Pelvic inflammatory disease may present mild or absent symptoms, so it often goes unnoticed. In the long run, in the absence of proper and timely treatment, it can cause significant complications, from the development of scar tissue in the genital tract to infertility.


A wide range of bacteria can be responsible for the onset of pelvic inflammatory disease, but most often there is involved gonorrhea, chlamydia or mycoplasma (in 1 in 4 cases), which usually occur after unprotected sex. It happens that these bacteria enter the genital tract during menstruation, after birth, pregnancy loss or abortion; they rarely enter after an IUD or surgery (such as an endometrial biopsy).

Risk factors for pelvic inflammatory disease should be mentioned, namely: several sexual partners, starting sexual activity earlier than 25 years, unprotected sexual contact with a condom, regular use of the vaginal douche, a medical history of sexually transmitted infections.

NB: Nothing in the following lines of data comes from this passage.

(* ===== verification/PlanFrame.v ===== *)
(** * What operations leave of other resources

    The operations of the store change the records of resources and operations in place, remove
    some, and add at most one of each: what is known of the other records stays true. *)

From Stdlib Require Import Ascii.
From stdpp Require Import base sets strings list.
From S2P Require Import Prelude Strings OrdMap Ids Json Db DbLogic Identity Rbac Apps Permits Deployments Resources IdentityInv IdentityRoles DeployInv Access Operations DeployProofs Lifecycle Phases ResourceSteps Restart.

Local Open Scope string_scope.
Local Open Scope list_scope.

(** ** Records that stay *)

(** A record of [d] with the same identity; a deletion is not newly confirmed. *)
Definition row_from (d : Db) (r' : ResourceRow) : Prop :=
  ∃ r, r ∈ db_active_resources d ∧ rs_guresid r = rs_guresid r' ∧ res_key r = res_key r'
    ∧ (rs_cleanup_pending r' = true → rs_cleanup_pending r = true).

Definition same_op (o o' : OperationRow) : Prop :=
  op_id o = op_id o' ∧ op_guresid o = op_guresid o' ∧ op_place o = op_place o' ∧ op_kind o = op_kind o'
  ∧ op_recovery o = op_recovery o'.

Definition op_from (d : Db) (o' : OperationRow) : Prop := ∃ o, o ∈ db_operations d ∧ same_op o o'.

(** Every record comes from one of before. *)
Definition derives : relation Db := λ d d',
  (∀ r, r ∈ db_active_resources d' → row_from d r) ∧ (∀ o, o ∈ db_operations d' → op_from d o).

#[export] Instance derives_PreOrder : PreOrder derives.
Proof.
  split.
  - intros d. split; [intros r Hr; by exists r|intros o Ho; by exists o].
  - intros d1 d2 d3 [Hr1 Ho1] [Hr2 Ho2]. split.
    + intros r Hr. destruct (Hr2 r Hr) as (r2 & Hr2' & Eg & Ek & Hc).
      destruct (Hr1 r2 Hr2') as (r1 & Hr1' & Eg' & Ek' & Hc'). exists r1. split_and!; [done|congruence|congruence|auto].
    + intros o Ho. destruct (Ho2 o Ho) as (o2 & Ho2' & E1 & E2 & E3 & E4 & E5).
      destruct (Ho1 o2 Ho2') as (o1 & Ho1' & ?). exists o1. unfold same_op in *. destruct_and!. split_and!; congruence || done.
Qed.

Lemma same_res_derives d d' : same_res d d' → derives d d'.
Proof. intros [Er Eo]. unfold derives, row_from, op_from. rewrite Er, Eo. by apply derives_PreOrder. Qed.

Lemma derives_rows d d' p f :
  db_active_resources d' = update p f (db_active_resources d) → db_operations d' = db_operations d →
  (∀ r, rs_guresid (f r) = rs_guresid r ∧ res_key (f r) = res_key r
    ∧ (rs_cleanup_pending (f r) = true → rs_cleanup_pending r = true)) → derives d d'.
Proof.
  intros Er Eo Hf. split.
  - intros r. rewrite Er. intros (r0 & Hr & ->)%elem_of_update. exists r0. destruct (p r0); [|done].
    destruct (Hf r0) as (? & ? & ?). auto.
  - intros o. rewrite Eo. intros Ho. by exists o.
Qed.

Lemma derives_ops d d' p f :
  db_operations d' = update p f (db_operations d) → db_active_resources d' = db_active_resources d →
  (∀ o, same_op o (f o)) → derives d d'.
Proof.
  intros Eo Er Hf. split.
  - intros r. rewrite Er. intros Hr. by exists r.
  - intros o. rewrite Eo. intros (o0 & Ho & ->)%elem_of_update. exists o0. by destruct (p o0).
Qed.

Lemma derives_deleted d d' p q :
  db_active_resources d' = delete_rows p (db_active_resources d) →
  db_operations d' = delete_rows q (db_operations d) → derives d d'.
Proof.
  intros Er Eo. split.
  - intros r. rewrite Er. intros [Hr _]%elem_of_delete. by exists r.
  - intros o. rewrite Eo. intros [Ho _]%elem_of_delete. by exists o.
Qed.

Ltac derive :=
  first [ by apply same_res_derives
        | by eapply derives_rows
        | by eapply derives_ops ].

Section frame.
Context `{System} (org : string).

Lemma close_abandoned_derives descriptor r o : tx_rel derives (close_abandoned descriptor r o).
Proof. unfold close_abandoned, close_operation. tx_steps; derive. Qed.

Lemma bury_derives g stone : tx_rel derives (bury g stone).
Proof.
  intros c u c' [Er Eo]%bury_tables. apply (derives_deleted _ _ (has_guresid g) (λ _, false)); [done|].
  by rewrite delete_none.
Qed.

(** A recorded result, other than a confirmed deletion whose record stays. *)
Lemma checkpoint_derives id result :
  (∀ e, result ≠ CleanupPending e) → tx_rel derives (checkpoint_in_tx id result).
Proof.
  intros Hr. unfold checkpoint_in_tx, check_result, apply_result, pin_deployment.
  destruct result; try (by destruct (Hr error)); tx_steps; try derive. apply bury_derives.
Qed.

Lemma finish_derives o app env id error : tx_rel derives (finish_deployment org o app env id error).
Proof.
  intros [d n] u c' Hx. unfold finish_deployment in Hx. inv_tx Hx. apply finish_in_tx_tables in Hx.
  destruct (removes_env _ _ _ _ _); [|by apply same_res_derives]. destruct Hx. by eapply derives_deleted.
Qed.

Lemma keep_cookie_derives id observed cookie : tx_rel derives (keep_recovery_cookie id observed cookie).
Proof. unfold keep_recovery_cookie. tx_steps; derive. Qed.

Lemma detach_derives o app env detach audit : tx_rel derives (detach_resource org o app env detach audit).
Proof.
  unfold detach_resource, check_detach, detach_permit, consume_permit, check_idle. tx_steps; try derive.
  - eapply tx_rel_impl; [apply same_res_derives|]. by apply try_permits_same_res.
  - apply bury_derives.
Qed.

Lemma schedule_derives o app env descriptor audit : tx_rel derives (schedule_deletion org o app env descriptor audit).
Proof.
  unfold schedule_deletion, check_idle. tx_steps; derive.
Qed.

(** An outcome that is unknown is resolved by no confirmed deletion whose record stays. *)
Lemma apply_resolution_derives o restored dep now actor resolution d n a c' :
  select_one (is_operation (op_id o)) (db_operations d) = Some o → op_state o = "unknown" →
  apply_resolution o restored dep now actor resolution (mk_Conn d n) = Ok (a, c') → derives d (c_db c').
Proof.
  intros Hs Hu. assert (∀ resolution, (∀ r, resolution ≠ Observed r) →
    tx_rel derives (apply_resolution o restored dep now actor resolution)) as Hother.
  { intros [] Hne; try (by destruct (Hne r)); unfold apply_resolution, restore_status; tx_steps; try derive. }
  intros Hx. destruct resolution as [result| | | |]; try (by eapply Hother in Hx). simpl in Hx. inv_tx Hx.
  destruct result; try (by apply checkpoint_derives in H0). exfalso. unfold checkpoint_in_tx in H0. inv_tx H0.
  apply check_result_Ok in H1 as [_ Hobs]. by apply Hobs in Hu.
Qed.

(** A transaction that derives, inside another one. *)
Ltac step_derives H :=
  lazymatch type of H with
  | ?m _ = Ok _ => let Hd := fresh in assert (tx_rel derives m) as Hd by (tx_steps; derive); apply Hd in H; clear Hd
  end.

Lemma resolve_derives id resolution audit : tx_rel derives (resolve_operation id resolution audit).
Proof.
  intros [d n] u c' Hx. unfold resolve_operation in Hx. inv_tx Hx. apply check_idle_Ok in H0 as [-> _].
  apply String.eqb_eq in Hc. pose proof (select_one_Some _ _ _ Hr) as [_ <-%is_operation_spec].
  apply apply_resolution_derives in H1; [|done..]. step_derives H2.
  etransitivity; [exact H1|]. etransitivity; [exact H2|]. derive.
Qed.

(** What others may do, and the reports of a run. *)
Definition changes_identity (op : StoreOp) : bool :=
  match op with
  | OpBeginOperation _ | OpRecordInputs _ _ | OpCheckpoint _ (CleanupPending _) | OpRecover | OpMarkRestored => true
  | _ => false
  end.

Lemma exec_derives digest op : changes_identity op = false → tx_rel derives (exec org digest op).
Proof.
  intros Hop. destruct (about_resources op) eqn:Ea.
  - intros c u c' Hx. destruct op; try done; simpl in Hx; try apply drop_Ok in Hx as [? Hx].
    + by eapply finish_derives.
    + by eapply checkpoint_derives in Hx; [|by intros e ->].
    + by eapply keep_cookie_derives.
    + by eapply resolve_derives.
    + by eapply detach_derives.
    + by eapply schedule_derives.
  - eapply tx_rel_impl; [apply same_res_derives|]. by apply exec_same_res.
Qed.

(** A confirmed deletion whose record stays marks one resource. *)
Lemma cleanup_derives id error d n u c' o :
  checkpoint_in_tx id (CleanupPending error) (mk_Conn d n) = Ok (u, c') →
  select_one (is_operation id) (db_operations d) = Some o →
  (∀ r, r ∈ db_active_resources (c_db c') → ∃ r0, r0 ∈ db_active_resources d ∧ rs_guresid r0 = rs_guresid r
     ∧ res_key r0 = res_key r ∧ (rs_guresid r ≠ op_guresid o → rs_cleanup_pending r = true → rs_cleanup_pending r0 = true))
  ∧ (∀ x, x ∈ db_operations (c_db c') → op_from d x).
Proof.
  intros Hx Ho. unfold checkpoint_in_tx in Hx. inv_tx Hx. apply check_result_Ok in H0 as [-> _]. simpl. split.
  - intros r (r1 & (r0 & Hr1 & ->)%elem_of_update & ->)%elem_of_update. exists r0.
    destruct (has_guresid (op_guresid v) r0) eqn:E; simpl; [|by rewrite E].
    change (has_guresid (op_guresid v) (set_res_flags (rs_scheduled_deletion r0) true (rs_updated_at r0) r0))
      with (has_guresid (op_guresid v) r0). rewrite E. apply has_guresid_spec in E. simpl. split_and!; [done..|].
    intros Hne. congruence.
  - intros x (x0 & Hx & ->)%elem_of_update. exists x0. split; [done|]. by destruct (is_operation id x0).
Qed.

Lemma checkpoint_frame id result d n u c' o :
  checkpoint_in_tx id result (mk_Conn d n) = Ok (u, c') →
  select_one (is_operation id) (db_operations d) = Some o →
  (∀ r, r ∈ db_active_resources (c_db c') → ∃ r0, r0 ∈ db_active_resources d ∧ rs_guresid r0 = rs_guresid r
     ∧ res_key r0 = res_key r ∧ (rs_guresid r ≠ op_guresid o → rs_cleanup_pending r = true → rs_cleanup_pending r0 = true))
  ∧ (∀ x, x ∈ db_operations (c_db c') → op_from d x).
Proof.
  intros Hx Ho. destruct result as [| | |e|]; [..|by eapply cleanup_derives|]; apply checkpoint_derives in Hx as [Hr Hop]; try done;
    (split; [|done]); intros r Hin; destruct (Hr r Hin) as (r0 & ? & ? & ? & ?); exists r0; auto.
Qed.

(** ** Recording inputs *)

Lemma record_inputs_Ok id recovery d n u c' :
  record_operation_inputs id recovery (mk_Conn d n) = Ok (u, c') →
  db_active_resources (c_db c') = db_active_resources d
  ∧ db_operations (c_db c') =
      update (λ o, is_operation id o && String.eqb (op_state o) "started") (set_op_recovery recovery) (db_operations d).
Proof. intros Hx. unfold record_operation_inputs in Hx. by inv_tx Hx. Qed.

(** ** Beginning an operation *)

Definition start_key (start : OperationStart) : string * string * string :=
  (os_app start, os_env start, Descriptor_show (os_descriptor start)).

Lemma begin_resource_frame start now d n res c' :
  begin_resource start (Descriptor_show (os_descriptor start)) now (mk_Conn d n) = Ok (res, c') →
  (∀ r, r ∈ db_active_resources (c_db c') → row_from d r
     ∨ rs_cleanup_pending r = false ∧ ∀ r0, r0 ∈ db_active_resources d → rs_guresid r0 ≠ rs_guresid r)
  ∧ (∀ o, o ∈ db_operations (c_db c') → op_from d o)
  ∧ match res with
    | Some g => ∃ r, r ∈ db_active_resources (c_db c') ∧ rs_guresid r = g ∧ res_key r = start_key start
    | None => derives d (c_db c')
    end.
Proof.
  intros Hx. unfold begin_resource in Hx. inv_tx Hx.
  destruct (select_one _ (db_active_resources d)) as [r|] eqn:Es.
  - apply select_one_Some in Es as [Hr Hkey%is_resource_spec]. inv_tx Hx.
    assert (c0 = mk_Conn d n) as -> by (destruct (driver_conflict start r) as [[? ?]|]; by inv_tx H0).
    assert (derives d (c_db c) ∧ same_places d (c_db c)) as [Hd Hp].
    { destruct (select_one _ _); [|by inv_tx H1]. split; [by apply close_abandoned_derives in H1|].
      by apply close_abandoned_places in H1. }
    destruct a0; inv_tx Hx; [split_and!; [intros x Hx; left; by apply Hd|apply Hd|exact Hd]|].
    assert (v = rs_guresid r) as -> by (unfold Guresid_new in Hl; destruct (_ && _) in Hl; [by injection Hl|done]).
    assert (derives d (upd_active_resources (update (has_guresid (rs_guresid r)) (begin_res_row start
      match os_kind start with Put => "provisioning" | Delete => "deleting" end now)) (c_db c))) as [Hd1 Hd2].
    { etransitivity; [exact Hd|]. eapply derives_rows; [done..|]. intros x. split_and!; [done..|]. cbn [begin_res_row rs_cleanup_pending]. by destruct (bool_decide _). }
    split_and!; [intros x Hx; left; by apply Hd1|exact Hd2|].
    apply (place_kept d _ r) in Hp as (r' & Hr' & Hk & Hg'); [|done]. eexists.
    split; [apply elem_of_update; exists r'; split; [exact Hr'|reflexivity]|].
    rewrite (proj2 (has_guresid_spec _ _) Hg'). split; [exact Hg'|]. unfold start_key. by rewrite <- Hkey, <- Hk.
  - inv_tx Hx. pose proof (detached_reads _ _ _ _ _ _ H0) as Hd. destruct c as [d0 n0]. simpl in *. subst d0.
    unfold insert_resource in H1. inv_tx H1. apply negb_true_iff in Huniq.
    pose proof (proj1 (existsb_false _ _) Huniq) as Hn. simpl. split_and!.
    + intros r [Hr|Hr%list_elem_of_singleton]%elem_of_app; [left; by exists r|subst r; right]. split; [done|].
      intros r0 Hr0 E. specialize (Hn r0 Hr0). cbv beta in Hn. apply orb_false_iff in Hn as [_ Hn].
      apply not_true_iff_false in Hn. by apply Hn, has_guresid_spec.
    + intros o Ho. by exists o.
    + eexists. split; [apply elem_of_app; right; by left|done].
Qed.

(** A new operation: it is open on the resource at the place it was asked for. *)
Lemma begin_operation_frame start d n st c' :
  begin_operation org start (mk_Conn d n) = Ok (Ok st, c') →
  ∃ o, o ∈ db_operations (c_db c') ∧ op_id o = ost_operation_id st ∧ op_guresid o = ost_guresid st
    ∧ op_place o = (os_app start, os_env start) ∧ op_kind o = operation_kind_as_str (os_kind start)
    ∧ is_open o = true ∧ op_state o = "started"
    ∧ (∀ x, x ∈ db_operations (c_db c') → op_from d x ∨ x = o)
    ∧ (∀ r, r ∈ db_active_resources (c_db c') → row_from d r
         ∨ rs_cleanup_pending r = false ∧ ∀ r0, r0 ∈ db_active_resources d → rs_guresid r0 ≠ rs_guresid r)
    ∧ ∃ r, r ∈ db_active_resources (c_db c') ∧ rs_guresid r = ost_guresid st ∧ res_key r = start_key start.
Proof.
  intros Hx. unfold begin_operation in Hx. inv_tx Hx. settle H0.
  apply begin_resource_frame in H1 as (Hrows & Hops & Hres). destruct a0 as [g|]; inv_tx Hx.
  unfold insert_operation in H1. inv_tx H1. apply upsert_run_same_res in H2 as [Er Eo]. simpl in *.
  set (o := mk_OperationRow _ _ _ _ _ _ _ _ _ _ _ _ _ _ _ _) in *. exists o. rewrite Er, Eo.
  split_and!; try done.
  - apply elem_of_app. right. by left.
  - intros x [Hx|Hx%list_elem_of_singleton]%elem_of_app; [left; by apply Hops|by right].
Qed.

(** A refusal that is committed. *)
Lemma begin_operation_refused start d n e c' :
  begin_operation org start (mk_Conn d n) = Ok (Err e, c') → derives d (c_db c').
Proof.
  intros Hx. unfold begin_operation in Hx. inv_tx Hx. settle H0.
  apply begin_resource_frame in H1 as (_ & _ & Hres). by destruct a0 as [g|]; inv_tx Hx.
Qed.
End frame.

The symptoms of this condition can be difficult to identify and they are often absent. When present, they include: abdominal or pelvic pain, but also in the lower back (the degree of pain varies), abnormal or excessive vaginal discharge (sometimes unpleasant odor), abnormal vaginal bleeding during sexual intercourse or between menstrual cycles ) or absence of menstruation (amenorrhea), pain on sexual intercourse, fever (sometimes with chills), painful / frequent / difficult urination, feeling of exhaustion, lack of appetite.

Remember that even in situations where the symptoms of pelvic inflammatory disease that you have are not in severe form, you should not be consulted by a doctor as soon as possible. There are situations in which they are associated with a sexually transmitted disease.


There is no specific test to diagnose the pelvic inflammatory disease, but your doctor will take into account your medical history (contraceptive methods, previous sexually transmitted diseases, sexual habits), symptoms and he will perform a pelvic exam during which he can take samples like vaginal discharge to be tested in the laboratory. Your gynecologist may also recommend blood tests (C-reactive protein, erythrocyte sedimentation rate, or complete blood count) or urine tests to check for sexually transmitted diseases or to assess the level of infectious or inflammatory markers. A pelvic ultrasound helps the medic to visualize the reproductive organs. In the cases where the diagnosis is not accurate, exploratory laparoscopy or endometrial biopsy may be helpful (a sample of endometrial tissue is taken and analyzed for signs of infection and inflammation).


An early drug treatment can cure the infection that causes pelvic inflammatory disease. But there is no way to reverse the scarring or the lesions in the genital tract that have already occurred. Treatment for this condition usually involves antibiotics for 14 days, sometimes starting with a dose given intravenously (prescribed depending on the results of laboratory tests), which is important to be followed for the period indicated by your doctor to avoid the development of resistance to antibiotic. If you experience chronic pevic pain, you may be given painkillers to relieve symptoms.

To prevent reinfection, the sexual partner should also be examined by a doctor (even if he has no symptoms) and treated, and sexual contact should be stopped during treatment, until the symptoms disappear. Some women experience repeated episodes of pelvic inflammatory disease; this happens either because the treatment has not been completed or because the partner has not been tested and treated. If an episode of the disease affects the uterus or fallopian tubes, the bacteria will infect these areas more easily and increase the chances of developing the disease again.

Hospitalization is required for women who have severe symptoms, who do not respond to oral medication, or who are pregnant. Surgery is required only if an abscess ruptures or drains. If you are diagnosed with ectopic pregnancy, you may be given medication or you will be recommended to surgery to terminate the pregnancy.
Complications of the disease include the development of scar tissue and abscesses in the genital tract, which can permanently affect the reproductive organs. In this sense may occur: infertility (the risk of infertility increases in proportion to the number of diseases), ectopic pregnancy (when scar tissue develops in the fallopian tubes), chronic pelvic pain for several months or years (present during ovulation or sexual contact), tubo-ovarian abscess (most often occurs in the ovaries and fallopian tubes, but can also occur in the uterus or other organs and can cause a potentially fatal infection in the absence of treatment). It is estimated that about 1 in 10 women affected by the disease become infertile, with the highest risk in those who have delayed treatment or have had repeated episodes of pelvic inflammatory disease. However, there are studies that show that the pregnancy rate remains good for those who have received the right treatment.

You should see a doctor immediately if you have a fever higher than 38.5 degrees Celsius, nausea and vomiting, severe abdominal pain.